### Directions for this task
One range is to be output from the listing below, exactly as written: the line with "[Object.fromEntries] and an" to the line with "Opt (r : regex)", both kept.
• • • • •
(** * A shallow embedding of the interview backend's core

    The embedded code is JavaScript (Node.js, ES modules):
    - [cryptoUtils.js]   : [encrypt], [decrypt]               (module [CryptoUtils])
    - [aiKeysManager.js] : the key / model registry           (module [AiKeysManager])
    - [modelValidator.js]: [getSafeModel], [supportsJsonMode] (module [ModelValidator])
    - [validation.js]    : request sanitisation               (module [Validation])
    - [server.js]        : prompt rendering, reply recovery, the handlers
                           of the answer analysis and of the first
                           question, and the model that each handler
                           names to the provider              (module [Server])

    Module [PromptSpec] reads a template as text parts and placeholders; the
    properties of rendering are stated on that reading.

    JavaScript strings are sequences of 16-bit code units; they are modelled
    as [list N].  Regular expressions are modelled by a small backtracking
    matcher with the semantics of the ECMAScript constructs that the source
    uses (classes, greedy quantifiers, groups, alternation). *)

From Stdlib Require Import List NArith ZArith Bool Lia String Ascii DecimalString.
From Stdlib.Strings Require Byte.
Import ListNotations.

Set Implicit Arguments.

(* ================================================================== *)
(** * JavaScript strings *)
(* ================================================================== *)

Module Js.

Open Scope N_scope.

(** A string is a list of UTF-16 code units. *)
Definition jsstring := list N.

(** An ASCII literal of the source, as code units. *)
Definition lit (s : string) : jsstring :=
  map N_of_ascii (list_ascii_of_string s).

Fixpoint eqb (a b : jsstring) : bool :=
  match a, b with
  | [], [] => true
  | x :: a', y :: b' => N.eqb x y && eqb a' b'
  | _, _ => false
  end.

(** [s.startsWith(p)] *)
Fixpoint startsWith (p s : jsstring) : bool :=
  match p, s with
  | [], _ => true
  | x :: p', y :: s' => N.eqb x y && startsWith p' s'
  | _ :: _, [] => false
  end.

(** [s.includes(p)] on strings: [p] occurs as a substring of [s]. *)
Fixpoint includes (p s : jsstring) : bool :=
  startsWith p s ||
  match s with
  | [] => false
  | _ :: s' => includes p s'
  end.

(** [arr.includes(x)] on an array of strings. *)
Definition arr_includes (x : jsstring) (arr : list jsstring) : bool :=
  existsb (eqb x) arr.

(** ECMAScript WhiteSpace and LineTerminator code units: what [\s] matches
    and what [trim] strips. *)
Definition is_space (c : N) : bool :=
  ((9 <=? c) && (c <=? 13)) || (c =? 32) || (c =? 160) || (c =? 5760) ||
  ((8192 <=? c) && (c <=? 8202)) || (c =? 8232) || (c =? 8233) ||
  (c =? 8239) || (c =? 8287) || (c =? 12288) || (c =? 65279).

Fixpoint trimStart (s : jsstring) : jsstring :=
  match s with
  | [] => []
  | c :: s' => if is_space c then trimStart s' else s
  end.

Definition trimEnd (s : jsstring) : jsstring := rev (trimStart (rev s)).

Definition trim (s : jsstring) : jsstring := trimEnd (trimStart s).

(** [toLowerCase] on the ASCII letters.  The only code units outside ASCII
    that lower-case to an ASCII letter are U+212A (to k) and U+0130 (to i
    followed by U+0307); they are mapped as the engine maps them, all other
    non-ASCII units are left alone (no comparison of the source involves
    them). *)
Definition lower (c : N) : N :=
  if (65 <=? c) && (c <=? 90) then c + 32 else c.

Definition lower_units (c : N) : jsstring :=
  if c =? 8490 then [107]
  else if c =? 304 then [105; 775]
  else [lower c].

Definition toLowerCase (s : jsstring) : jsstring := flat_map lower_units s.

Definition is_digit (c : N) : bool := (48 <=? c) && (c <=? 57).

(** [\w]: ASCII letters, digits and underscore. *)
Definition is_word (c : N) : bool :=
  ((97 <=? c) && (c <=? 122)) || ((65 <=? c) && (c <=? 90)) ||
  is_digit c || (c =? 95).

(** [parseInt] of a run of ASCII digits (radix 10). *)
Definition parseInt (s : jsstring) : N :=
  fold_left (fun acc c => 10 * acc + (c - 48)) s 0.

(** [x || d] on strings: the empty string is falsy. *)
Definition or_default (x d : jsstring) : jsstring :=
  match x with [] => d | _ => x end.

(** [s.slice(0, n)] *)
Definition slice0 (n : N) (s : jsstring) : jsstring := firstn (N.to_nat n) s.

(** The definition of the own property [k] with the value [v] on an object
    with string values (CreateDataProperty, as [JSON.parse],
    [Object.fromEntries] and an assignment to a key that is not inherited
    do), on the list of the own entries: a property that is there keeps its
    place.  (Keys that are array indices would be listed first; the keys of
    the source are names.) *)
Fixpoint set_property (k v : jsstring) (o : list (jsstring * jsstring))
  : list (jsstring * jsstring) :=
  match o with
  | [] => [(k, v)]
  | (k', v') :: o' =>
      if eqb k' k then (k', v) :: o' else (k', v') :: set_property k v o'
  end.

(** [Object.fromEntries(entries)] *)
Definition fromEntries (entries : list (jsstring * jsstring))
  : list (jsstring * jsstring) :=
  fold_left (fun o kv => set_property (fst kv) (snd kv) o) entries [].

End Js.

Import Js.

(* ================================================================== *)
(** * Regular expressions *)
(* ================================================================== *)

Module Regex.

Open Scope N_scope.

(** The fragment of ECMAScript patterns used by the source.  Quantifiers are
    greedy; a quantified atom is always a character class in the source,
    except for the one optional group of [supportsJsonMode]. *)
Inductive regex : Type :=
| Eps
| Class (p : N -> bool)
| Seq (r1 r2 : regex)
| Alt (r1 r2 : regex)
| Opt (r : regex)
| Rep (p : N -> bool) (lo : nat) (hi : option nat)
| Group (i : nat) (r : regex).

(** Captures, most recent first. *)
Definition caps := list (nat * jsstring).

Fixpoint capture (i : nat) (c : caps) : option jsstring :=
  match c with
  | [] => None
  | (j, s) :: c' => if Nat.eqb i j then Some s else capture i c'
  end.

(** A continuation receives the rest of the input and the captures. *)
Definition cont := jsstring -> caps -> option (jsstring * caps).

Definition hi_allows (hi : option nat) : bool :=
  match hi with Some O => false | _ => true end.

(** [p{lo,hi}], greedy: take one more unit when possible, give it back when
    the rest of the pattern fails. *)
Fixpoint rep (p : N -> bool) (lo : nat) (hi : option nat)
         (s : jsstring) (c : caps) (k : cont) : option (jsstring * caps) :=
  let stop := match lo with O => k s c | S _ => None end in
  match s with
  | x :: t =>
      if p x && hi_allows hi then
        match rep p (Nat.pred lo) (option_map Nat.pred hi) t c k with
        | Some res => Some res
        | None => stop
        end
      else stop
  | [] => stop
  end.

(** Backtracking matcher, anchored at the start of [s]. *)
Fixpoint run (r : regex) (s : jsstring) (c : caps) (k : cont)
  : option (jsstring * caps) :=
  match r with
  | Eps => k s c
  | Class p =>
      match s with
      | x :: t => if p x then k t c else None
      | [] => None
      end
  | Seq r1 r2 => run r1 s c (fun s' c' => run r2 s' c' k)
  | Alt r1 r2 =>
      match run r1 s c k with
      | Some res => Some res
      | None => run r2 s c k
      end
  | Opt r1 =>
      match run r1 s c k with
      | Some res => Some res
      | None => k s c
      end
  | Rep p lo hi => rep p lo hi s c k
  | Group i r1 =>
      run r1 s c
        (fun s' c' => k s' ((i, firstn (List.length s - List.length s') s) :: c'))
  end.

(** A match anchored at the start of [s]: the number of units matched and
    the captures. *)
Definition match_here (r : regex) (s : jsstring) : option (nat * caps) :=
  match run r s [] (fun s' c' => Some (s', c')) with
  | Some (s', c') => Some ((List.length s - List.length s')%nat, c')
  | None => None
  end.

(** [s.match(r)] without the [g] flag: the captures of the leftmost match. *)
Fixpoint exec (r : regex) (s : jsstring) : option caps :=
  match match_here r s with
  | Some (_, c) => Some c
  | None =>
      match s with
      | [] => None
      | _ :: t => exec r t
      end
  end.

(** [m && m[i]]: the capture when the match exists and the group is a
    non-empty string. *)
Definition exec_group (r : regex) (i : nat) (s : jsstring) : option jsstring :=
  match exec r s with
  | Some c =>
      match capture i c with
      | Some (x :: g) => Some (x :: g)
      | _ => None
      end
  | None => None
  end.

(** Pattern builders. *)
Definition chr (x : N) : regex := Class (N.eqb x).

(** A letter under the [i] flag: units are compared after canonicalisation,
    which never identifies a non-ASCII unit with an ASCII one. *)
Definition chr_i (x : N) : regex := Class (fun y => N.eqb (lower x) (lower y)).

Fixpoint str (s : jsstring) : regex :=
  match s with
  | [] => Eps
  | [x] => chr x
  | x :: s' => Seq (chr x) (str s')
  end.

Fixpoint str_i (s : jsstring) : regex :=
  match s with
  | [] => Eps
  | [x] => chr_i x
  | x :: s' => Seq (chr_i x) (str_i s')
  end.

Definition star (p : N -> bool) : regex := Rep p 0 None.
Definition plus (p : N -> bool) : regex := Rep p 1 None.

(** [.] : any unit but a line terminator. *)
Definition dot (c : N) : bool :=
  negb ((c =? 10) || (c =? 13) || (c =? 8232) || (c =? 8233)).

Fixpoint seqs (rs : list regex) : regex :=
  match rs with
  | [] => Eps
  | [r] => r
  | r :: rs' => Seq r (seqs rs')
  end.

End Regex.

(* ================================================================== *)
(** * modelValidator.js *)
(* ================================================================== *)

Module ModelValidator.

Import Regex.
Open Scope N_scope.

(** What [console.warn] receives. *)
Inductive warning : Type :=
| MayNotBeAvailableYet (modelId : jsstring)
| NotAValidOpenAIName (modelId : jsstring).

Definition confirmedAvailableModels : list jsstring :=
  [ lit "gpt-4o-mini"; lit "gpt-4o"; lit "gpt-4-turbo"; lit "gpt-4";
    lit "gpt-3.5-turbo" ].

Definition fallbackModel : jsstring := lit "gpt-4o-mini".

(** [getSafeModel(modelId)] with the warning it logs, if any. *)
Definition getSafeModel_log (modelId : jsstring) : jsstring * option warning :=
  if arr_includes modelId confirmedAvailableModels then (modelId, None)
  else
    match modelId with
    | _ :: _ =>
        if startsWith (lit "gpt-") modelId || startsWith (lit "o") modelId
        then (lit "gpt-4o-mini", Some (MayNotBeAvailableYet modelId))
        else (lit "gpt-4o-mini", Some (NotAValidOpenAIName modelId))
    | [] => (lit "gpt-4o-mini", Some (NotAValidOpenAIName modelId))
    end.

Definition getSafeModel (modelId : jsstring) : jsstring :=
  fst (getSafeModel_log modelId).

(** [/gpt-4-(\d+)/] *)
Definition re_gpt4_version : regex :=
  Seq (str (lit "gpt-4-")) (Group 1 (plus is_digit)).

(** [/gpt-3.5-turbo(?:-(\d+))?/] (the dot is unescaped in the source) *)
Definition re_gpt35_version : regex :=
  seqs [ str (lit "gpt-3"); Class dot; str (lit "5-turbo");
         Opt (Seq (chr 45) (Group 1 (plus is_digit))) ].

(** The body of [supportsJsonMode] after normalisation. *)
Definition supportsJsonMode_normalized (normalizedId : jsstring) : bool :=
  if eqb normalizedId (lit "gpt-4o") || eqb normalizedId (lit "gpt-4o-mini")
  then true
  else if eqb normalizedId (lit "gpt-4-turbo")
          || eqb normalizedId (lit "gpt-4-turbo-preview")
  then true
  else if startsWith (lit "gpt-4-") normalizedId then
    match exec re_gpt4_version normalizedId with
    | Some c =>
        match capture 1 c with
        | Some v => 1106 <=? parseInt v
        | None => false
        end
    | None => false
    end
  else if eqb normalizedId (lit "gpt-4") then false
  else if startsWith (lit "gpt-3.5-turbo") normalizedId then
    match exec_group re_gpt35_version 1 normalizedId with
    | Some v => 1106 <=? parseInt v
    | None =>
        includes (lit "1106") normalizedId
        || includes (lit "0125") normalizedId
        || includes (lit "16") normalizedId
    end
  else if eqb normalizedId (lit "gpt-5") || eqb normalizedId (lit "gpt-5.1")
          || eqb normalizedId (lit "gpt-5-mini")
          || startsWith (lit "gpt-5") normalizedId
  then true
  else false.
• • • • •
### Exercise output
    [Object.fromEntries] and an assignment to a key that is not inherited
    do), on the list of the own entries: a property that is there keeps its
    place.  (Keys that are array indices would be listed first; the keys of
    the source are names.) *)
Fixpoint set_property (k v : jsstring) (o : list (jsstring * jsstring))
  : list (jsstring * jsstring) :=
  match o with
  | [] => [(k, v)]
  | (k', v') :: o' =>
      if eqb k' k then (k', v) :: o' else (k', v') :: set_property k v o'
  end.

(** [Object.fromEntries(entries)] *)
Definition fromEntries (entries : list (jsstring * jsstring))
  : list (jsstring * jsstring) :=
  fold_left (fun o kv => set_property (fst kv) (snd kv) o) entries [].

End Js.

Import Js.

(* ================================================================== *)
(** * Regular expressions *)
(* ================================================================== *)

Module Regex.

Open Scope N_scope.

(** The fragment of ECMAScript patterns used by the source.  Quantifiers are
    greedy; a quantified atom is always a character class in the source,
    except for the one optional group of [supportsJsonMode]. *)
Inductive regex : Type :=
| Eps
| Class (p : N -> bool)
| Seq (r1 r2 : regex)
| Alt (r1 r2 : regex)
| Opt (r : regex)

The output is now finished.